======== The data

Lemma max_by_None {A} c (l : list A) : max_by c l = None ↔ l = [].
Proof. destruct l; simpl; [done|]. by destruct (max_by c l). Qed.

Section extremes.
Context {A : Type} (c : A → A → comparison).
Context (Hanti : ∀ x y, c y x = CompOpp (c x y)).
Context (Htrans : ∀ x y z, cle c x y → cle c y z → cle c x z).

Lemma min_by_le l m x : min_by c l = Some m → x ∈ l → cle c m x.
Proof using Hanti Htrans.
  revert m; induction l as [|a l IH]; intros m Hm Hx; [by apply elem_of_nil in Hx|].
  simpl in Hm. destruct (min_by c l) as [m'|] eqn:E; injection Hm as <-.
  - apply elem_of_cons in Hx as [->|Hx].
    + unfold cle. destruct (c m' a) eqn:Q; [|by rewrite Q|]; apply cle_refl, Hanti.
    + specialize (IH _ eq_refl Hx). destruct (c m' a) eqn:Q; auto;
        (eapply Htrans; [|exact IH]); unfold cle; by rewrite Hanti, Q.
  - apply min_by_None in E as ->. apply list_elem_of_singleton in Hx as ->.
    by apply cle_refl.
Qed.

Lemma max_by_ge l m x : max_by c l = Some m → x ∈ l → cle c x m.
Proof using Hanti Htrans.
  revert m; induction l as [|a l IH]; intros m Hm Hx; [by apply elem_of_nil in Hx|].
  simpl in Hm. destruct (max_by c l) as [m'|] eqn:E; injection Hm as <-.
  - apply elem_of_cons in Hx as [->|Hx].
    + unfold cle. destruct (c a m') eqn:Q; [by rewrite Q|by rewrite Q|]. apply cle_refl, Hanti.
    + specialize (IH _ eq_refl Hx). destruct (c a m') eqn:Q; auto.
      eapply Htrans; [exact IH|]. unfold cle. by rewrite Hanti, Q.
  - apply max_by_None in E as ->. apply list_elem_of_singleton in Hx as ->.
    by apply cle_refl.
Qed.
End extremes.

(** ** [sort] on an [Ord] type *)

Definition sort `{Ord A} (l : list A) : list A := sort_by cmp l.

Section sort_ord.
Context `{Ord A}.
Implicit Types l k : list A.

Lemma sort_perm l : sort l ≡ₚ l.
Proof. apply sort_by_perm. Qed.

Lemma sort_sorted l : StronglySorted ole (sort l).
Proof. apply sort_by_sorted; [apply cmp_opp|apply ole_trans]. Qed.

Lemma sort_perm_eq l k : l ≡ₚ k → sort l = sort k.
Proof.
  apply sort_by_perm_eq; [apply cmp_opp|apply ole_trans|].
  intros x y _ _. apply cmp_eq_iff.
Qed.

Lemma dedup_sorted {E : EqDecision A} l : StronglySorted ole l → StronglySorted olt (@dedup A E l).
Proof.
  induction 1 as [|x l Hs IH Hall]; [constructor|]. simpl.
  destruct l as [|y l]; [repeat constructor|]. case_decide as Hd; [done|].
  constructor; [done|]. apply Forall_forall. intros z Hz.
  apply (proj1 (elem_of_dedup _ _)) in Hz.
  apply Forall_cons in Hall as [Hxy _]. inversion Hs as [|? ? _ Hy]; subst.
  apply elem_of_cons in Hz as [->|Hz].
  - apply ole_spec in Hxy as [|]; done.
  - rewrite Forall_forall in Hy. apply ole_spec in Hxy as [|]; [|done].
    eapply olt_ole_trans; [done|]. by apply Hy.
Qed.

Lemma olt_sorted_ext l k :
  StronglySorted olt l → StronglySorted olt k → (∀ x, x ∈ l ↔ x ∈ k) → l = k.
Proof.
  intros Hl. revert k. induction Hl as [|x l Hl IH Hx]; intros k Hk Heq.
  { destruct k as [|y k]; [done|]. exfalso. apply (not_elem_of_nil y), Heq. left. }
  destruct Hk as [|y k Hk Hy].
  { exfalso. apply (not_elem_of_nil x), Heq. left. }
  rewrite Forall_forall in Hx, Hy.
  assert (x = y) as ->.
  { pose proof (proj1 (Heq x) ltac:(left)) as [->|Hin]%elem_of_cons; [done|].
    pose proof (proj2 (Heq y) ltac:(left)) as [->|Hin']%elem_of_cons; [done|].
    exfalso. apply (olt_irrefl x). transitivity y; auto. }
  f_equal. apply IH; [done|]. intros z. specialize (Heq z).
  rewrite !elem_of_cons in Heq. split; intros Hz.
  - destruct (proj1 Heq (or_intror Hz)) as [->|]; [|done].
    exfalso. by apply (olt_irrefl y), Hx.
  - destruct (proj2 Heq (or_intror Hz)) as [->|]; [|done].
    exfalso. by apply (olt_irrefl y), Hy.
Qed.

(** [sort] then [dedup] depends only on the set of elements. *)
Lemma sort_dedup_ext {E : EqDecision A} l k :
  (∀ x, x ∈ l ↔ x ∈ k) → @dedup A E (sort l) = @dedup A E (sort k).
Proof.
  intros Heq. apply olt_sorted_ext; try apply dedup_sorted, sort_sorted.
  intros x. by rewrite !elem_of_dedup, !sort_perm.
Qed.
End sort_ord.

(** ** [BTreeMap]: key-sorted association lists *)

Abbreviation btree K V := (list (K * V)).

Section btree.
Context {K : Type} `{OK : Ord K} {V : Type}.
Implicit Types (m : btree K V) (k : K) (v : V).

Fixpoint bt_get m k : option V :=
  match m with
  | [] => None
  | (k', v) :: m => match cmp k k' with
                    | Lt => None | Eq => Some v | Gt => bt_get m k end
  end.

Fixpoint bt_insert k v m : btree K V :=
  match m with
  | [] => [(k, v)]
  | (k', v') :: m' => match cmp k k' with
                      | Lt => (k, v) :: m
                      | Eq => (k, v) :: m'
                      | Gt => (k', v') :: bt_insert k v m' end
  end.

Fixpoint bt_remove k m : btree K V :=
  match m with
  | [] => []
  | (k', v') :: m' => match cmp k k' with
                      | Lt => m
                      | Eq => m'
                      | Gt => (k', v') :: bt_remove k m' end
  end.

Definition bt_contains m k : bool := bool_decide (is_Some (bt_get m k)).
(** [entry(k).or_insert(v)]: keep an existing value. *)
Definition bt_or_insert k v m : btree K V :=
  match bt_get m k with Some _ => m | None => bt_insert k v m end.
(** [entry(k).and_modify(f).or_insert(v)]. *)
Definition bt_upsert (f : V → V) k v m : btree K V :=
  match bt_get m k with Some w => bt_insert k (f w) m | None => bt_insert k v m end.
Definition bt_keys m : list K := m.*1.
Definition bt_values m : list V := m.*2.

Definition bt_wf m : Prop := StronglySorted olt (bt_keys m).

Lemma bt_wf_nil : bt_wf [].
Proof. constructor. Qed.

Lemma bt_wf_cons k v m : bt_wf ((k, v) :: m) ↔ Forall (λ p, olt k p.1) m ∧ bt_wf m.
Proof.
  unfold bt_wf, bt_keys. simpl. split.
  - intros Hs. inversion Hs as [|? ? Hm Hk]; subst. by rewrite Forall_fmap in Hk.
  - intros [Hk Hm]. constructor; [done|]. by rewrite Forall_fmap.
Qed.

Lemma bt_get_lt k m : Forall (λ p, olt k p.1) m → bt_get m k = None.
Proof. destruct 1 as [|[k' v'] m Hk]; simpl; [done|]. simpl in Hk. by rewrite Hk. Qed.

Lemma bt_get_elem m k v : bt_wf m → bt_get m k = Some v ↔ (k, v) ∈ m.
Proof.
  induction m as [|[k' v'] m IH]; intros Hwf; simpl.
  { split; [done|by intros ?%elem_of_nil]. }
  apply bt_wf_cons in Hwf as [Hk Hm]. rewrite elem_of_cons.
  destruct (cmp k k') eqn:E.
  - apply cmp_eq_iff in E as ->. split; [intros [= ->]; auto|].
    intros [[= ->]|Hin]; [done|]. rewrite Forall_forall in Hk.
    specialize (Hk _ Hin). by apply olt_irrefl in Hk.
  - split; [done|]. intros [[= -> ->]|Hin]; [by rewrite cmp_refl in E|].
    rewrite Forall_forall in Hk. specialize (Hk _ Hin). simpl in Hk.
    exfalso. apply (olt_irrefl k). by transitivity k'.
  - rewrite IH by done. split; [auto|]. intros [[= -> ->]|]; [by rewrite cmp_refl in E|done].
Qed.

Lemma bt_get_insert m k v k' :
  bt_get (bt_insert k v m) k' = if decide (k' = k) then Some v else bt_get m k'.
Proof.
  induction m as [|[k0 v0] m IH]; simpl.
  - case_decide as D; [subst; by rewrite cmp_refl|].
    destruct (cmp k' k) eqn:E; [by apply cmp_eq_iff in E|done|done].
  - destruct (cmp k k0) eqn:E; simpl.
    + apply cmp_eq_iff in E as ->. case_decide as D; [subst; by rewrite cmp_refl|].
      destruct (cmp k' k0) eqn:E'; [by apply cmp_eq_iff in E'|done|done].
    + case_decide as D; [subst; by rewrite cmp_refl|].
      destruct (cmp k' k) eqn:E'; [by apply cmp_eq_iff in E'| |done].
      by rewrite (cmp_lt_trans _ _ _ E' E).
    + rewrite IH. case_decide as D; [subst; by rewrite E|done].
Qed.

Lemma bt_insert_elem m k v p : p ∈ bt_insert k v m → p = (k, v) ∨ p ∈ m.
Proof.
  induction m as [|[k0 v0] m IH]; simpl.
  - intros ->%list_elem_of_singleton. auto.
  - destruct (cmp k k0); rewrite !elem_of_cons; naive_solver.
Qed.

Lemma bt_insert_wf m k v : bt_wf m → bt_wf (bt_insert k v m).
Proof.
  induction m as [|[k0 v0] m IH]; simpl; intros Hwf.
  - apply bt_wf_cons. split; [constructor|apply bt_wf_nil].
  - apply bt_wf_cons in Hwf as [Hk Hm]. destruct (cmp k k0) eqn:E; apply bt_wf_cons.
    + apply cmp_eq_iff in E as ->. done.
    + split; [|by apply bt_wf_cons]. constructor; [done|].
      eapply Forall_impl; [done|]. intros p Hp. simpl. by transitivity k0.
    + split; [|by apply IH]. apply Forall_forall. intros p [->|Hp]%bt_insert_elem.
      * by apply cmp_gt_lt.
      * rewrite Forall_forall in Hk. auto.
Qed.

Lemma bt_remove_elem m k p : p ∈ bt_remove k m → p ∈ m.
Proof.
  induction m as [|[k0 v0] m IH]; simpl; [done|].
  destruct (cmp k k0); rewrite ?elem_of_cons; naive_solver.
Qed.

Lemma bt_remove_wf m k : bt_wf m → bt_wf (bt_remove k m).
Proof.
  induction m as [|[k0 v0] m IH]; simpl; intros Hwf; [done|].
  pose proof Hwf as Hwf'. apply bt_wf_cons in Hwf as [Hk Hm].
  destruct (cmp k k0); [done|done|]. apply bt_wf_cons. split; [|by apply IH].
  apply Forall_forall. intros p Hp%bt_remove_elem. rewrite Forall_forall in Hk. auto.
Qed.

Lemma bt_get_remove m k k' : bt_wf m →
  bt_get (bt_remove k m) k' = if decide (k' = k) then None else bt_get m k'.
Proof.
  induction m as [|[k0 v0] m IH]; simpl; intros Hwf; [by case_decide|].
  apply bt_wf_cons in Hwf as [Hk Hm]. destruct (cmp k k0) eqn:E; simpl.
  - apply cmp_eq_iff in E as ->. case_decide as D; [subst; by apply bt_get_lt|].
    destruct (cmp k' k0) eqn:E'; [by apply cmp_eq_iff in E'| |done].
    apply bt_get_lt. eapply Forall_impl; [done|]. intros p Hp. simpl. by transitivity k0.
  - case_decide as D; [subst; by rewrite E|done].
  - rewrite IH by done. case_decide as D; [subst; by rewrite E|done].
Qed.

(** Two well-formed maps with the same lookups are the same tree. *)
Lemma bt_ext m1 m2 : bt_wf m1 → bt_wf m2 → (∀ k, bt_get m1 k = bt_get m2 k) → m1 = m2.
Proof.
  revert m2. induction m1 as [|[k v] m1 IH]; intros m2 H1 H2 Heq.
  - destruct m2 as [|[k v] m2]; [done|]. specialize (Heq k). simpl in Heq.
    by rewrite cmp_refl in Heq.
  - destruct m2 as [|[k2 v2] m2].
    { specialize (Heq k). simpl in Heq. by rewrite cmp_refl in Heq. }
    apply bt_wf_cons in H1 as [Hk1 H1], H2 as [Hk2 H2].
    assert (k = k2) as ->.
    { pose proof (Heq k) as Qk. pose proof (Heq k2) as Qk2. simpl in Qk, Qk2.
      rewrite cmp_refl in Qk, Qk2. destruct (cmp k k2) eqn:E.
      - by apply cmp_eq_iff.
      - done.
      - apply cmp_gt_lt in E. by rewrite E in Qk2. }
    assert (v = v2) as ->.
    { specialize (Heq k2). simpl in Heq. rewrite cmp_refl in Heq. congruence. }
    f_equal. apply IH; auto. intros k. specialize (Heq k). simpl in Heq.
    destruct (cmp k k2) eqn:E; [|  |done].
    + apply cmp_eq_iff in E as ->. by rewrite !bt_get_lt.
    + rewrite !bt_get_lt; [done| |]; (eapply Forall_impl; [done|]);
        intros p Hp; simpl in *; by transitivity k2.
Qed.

================
======== The data

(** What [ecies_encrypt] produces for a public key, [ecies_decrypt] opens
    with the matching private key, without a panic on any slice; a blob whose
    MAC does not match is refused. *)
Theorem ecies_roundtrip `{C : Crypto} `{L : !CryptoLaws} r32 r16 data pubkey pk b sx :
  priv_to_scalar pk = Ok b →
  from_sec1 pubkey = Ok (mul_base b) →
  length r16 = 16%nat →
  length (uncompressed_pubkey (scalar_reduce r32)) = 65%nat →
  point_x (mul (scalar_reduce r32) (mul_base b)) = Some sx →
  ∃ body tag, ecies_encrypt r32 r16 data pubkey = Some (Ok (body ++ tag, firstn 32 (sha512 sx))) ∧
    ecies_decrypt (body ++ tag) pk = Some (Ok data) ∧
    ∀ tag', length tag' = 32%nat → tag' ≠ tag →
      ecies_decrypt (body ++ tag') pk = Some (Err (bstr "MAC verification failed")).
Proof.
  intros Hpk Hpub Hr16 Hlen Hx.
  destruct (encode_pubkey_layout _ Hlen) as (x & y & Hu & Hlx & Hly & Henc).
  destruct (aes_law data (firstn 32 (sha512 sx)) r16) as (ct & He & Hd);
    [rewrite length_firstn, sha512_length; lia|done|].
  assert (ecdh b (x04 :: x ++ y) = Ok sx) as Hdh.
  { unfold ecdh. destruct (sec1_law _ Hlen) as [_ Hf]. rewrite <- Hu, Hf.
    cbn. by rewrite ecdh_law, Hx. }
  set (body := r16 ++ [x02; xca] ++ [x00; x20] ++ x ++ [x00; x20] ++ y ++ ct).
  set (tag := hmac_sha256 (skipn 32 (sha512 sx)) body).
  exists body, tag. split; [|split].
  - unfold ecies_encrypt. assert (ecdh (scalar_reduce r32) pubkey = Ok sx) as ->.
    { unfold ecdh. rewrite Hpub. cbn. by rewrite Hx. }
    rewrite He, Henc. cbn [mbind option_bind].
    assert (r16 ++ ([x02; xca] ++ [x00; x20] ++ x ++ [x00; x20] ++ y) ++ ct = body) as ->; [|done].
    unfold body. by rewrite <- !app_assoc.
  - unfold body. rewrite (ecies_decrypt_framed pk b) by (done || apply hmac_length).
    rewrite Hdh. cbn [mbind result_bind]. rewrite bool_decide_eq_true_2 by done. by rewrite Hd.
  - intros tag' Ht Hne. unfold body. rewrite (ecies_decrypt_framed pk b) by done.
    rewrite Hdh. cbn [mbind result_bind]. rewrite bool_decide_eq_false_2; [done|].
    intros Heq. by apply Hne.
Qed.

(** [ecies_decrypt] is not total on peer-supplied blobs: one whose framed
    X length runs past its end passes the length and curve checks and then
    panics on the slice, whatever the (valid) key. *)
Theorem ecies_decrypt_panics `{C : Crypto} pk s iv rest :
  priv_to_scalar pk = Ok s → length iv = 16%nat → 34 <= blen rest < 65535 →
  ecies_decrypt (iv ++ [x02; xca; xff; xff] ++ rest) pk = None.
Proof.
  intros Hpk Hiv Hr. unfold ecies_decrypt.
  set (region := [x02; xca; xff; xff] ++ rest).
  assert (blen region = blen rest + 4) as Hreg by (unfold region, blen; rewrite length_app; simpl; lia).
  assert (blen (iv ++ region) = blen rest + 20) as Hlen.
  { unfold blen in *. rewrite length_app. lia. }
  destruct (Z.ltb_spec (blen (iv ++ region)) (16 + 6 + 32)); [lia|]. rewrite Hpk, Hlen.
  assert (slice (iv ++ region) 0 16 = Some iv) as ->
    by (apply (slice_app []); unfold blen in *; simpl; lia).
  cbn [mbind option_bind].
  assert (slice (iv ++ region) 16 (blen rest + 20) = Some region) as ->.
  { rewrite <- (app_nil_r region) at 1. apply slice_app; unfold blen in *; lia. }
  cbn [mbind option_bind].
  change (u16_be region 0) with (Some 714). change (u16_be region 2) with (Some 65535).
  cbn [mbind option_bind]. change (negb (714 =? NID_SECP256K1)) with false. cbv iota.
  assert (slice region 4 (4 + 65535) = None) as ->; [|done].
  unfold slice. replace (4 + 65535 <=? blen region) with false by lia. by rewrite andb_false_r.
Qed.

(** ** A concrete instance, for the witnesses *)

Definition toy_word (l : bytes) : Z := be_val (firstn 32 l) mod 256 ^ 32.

================
======== The data

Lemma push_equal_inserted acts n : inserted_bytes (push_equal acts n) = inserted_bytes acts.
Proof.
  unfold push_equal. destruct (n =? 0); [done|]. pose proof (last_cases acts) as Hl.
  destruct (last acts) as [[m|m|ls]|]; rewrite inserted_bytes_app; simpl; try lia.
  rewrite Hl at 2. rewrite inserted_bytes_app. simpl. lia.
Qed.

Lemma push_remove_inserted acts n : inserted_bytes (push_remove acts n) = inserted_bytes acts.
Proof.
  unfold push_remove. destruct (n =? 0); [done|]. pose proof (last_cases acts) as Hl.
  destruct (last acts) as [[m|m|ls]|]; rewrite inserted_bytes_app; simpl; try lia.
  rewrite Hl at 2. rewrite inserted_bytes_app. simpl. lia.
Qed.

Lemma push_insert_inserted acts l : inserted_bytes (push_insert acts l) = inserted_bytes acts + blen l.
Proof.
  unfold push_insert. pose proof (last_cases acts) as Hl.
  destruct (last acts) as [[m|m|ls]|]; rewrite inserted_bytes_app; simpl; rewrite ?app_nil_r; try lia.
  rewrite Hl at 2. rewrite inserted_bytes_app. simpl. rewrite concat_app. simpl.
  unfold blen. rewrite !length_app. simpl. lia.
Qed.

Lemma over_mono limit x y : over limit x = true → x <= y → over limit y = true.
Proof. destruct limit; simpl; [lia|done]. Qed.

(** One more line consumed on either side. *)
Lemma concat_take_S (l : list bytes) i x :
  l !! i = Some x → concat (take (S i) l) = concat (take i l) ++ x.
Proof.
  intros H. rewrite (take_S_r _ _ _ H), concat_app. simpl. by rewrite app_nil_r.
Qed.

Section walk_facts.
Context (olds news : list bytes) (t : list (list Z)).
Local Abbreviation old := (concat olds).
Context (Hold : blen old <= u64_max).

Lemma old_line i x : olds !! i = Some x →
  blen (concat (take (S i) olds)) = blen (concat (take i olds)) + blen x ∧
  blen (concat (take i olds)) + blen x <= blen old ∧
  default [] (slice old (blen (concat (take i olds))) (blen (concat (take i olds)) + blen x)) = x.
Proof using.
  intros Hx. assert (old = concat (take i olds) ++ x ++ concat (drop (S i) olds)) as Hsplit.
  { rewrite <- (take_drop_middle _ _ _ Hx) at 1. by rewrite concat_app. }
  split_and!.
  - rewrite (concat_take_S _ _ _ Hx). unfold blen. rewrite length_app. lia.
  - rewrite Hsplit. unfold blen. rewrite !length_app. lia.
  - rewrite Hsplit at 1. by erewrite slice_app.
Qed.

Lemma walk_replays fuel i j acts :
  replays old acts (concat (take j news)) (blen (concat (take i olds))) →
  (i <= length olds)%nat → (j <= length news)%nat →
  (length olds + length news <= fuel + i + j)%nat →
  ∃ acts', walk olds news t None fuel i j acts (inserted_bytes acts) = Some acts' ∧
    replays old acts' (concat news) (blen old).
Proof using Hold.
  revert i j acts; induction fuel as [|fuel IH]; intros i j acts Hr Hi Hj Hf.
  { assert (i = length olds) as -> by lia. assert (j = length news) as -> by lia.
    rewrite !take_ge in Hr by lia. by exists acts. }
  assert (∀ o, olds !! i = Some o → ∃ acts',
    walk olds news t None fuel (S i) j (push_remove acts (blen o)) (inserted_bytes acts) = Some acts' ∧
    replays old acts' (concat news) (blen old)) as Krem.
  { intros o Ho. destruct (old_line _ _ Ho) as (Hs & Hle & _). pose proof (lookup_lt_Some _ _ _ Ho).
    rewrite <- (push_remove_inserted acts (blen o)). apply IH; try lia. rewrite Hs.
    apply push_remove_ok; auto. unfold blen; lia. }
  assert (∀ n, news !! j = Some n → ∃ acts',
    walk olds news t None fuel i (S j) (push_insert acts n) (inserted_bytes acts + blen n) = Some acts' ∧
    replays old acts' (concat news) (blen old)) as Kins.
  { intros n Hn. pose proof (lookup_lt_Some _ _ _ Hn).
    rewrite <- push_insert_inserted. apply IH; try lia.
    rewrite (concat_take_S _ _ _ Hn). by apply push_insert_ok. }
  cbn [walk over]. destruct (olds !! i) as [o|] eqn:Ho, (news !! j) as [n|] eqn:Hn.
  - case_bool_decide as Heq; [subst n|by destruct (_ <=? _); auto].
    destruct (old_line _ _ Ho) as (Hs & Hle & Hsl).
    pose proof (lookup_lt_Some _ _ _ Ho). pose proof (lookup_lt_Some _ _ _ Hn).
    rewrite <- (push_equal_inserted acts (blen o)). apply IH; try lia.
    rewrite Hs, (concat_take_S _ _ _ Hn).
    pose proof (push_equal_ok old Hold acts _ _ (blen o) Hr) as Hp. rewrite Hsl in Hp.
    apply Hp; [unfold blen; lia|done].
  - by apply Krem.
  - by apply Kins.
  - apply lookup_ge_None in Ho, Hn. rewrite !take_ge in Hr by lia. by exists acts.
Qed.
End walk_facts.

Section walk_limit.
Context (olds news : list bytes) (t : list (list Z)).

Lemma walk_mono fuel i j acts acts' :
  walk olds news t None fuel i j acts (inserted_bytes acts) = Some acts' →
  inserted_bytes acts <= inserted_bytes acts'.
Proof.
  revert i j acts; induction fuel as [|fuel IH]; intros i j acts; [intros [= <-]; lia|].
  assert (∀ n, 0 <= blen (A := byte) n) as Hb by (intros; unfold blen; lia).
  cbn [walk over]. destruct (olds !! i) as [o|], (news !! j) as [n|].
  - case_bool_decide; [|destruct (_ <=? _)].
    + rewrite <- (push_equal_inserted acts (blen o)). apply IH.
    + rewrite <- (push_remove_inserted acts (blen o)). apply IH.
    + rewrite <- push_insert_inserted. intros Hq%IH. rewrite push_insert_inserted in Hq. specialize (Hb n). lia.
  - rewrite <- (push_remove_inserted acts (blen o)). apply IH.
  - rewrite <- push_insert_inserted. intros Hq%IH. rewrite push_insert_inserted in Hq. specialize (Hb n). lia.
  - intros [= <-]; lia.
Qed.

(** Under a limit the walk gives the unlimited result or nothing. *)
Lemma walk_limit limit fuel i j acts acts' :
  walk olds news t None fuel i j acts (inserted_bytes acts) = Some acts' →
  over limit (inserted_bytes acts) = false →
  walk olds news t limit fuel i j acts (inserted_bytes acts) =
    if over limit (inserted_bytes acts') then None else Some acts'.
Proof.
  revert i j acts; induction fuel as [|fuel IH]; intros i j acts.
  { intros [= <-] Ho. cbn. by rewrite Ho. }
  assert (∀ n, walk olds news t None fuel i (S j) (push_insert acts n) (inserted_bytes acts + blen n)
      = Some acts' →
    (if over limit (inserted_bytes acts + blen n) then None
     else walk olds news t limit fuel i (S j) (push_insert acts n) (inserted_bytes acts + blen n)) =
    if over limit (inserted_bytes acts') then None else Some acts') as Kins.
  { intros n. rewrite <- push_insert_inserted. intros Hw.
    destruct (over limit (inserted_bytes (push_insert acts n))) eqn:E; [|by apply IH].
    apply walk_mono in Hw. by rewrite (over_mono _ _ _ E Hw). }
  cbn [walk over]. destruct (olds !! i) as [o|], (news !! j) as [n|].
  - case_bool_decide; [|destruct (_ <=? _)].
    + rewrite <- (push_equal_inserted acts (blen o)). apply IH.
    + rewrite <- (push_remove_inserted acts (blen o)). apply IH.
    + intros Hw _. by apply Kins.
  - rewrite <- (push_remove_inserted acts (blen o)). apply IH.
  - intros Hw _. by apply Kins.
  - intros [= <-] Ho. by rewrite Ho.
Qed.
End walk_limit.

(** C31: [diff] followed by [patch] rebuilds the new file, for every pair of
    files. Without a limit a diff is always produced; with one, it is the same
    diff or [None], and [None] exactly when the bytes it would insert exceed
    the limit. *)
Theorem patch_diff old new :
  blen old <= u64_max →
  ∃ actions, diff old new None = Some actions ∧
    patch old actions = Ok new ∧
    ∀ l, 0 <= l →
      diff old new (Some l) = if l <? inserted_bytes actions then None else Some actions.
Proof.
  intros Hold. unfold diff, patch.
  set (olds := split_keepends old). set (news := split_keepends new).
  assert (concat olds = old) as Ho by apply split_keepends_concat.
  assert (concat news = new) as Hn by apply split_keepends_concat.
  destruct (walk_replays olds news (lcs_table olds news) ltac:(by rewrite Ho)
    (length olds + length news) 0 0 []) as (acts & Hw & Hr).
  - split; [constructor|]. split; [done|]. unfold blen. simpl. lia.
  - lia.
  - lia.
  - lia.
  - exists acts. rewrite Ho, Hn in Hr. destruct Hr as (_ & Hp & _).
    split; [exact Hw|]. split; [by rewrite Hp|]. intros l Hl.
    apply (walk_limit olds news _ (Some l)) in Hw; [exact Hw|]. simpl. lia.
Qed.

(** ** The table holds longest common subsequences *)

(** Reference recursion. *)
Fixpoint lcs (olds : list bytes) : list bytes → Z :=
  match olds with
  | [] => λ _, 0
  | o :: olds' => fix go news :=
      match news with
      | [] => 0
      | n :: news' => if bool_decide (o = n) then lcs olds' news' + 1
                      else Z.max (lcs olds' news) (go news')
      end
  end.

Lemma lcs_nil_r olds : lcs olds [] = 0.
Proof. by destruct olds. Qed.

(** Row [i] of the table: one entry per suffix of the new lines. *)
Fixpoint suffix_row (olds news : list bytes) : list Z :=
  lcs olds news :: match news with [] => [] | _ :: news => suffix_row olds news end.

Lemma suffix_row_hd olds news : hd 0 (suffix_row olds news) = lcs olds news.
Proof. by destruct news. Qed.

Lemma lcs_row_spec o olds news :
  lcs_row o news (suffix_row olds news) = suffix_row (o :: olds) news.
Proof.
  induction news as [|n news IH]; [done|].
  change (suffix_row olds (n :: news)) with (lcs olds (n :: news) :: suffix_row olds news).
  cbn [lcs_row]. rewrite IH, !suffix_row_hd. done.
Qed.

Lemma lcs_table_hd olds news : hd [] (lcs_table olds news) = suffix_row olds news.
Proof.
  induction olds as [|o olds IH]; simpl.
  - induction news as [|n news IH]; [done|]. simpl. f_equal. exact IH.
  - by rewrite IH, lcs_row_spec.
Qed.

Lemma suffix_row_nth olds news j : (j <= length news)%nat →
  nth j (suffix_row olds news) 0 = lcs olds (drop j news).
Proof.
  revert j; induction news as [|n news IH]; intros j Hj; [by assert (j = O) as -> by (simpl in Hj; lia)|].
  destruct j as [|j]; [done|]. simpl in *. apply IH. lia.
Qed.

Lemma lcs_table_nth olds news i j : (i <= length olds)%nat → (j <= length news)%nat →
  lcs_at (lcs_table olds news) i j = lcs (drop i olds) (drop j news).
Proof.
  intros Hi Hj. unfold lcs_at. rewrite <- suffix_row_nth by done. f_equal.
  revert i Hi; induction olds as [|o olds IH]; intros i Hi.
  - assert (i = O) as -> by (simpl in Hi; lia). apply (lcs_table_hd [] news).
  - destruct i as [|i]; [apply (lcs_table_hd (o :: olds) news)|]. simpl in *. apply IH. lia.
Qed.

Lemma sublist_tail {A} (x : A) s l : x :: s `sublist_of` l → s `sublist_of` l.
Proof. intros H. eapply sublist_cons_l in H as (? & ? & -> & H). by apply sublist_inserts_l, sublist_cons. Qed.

================

Aim of the exercise —
Retype the portion of the data above that starts on the line with "(** ** [sort] on an [Ord] type *)" and finishes on the line with "Lemma sort_sorted l", including both of those lines.

Worked solution —
(** ** [sort] on an [Ord] type *)

Definition sort `{Ord A} (l : list A) : list A := sort_by cmp l.

Section sort_ord.
Context `{Ord A}.
Implicit Types l k : list A.

Lemma sort_perm l : sort l ≡ₚ l.
Proof. apply sort_by_perm. Qed.

Lemma sort_sorted l : StronglySorted ole (sort l).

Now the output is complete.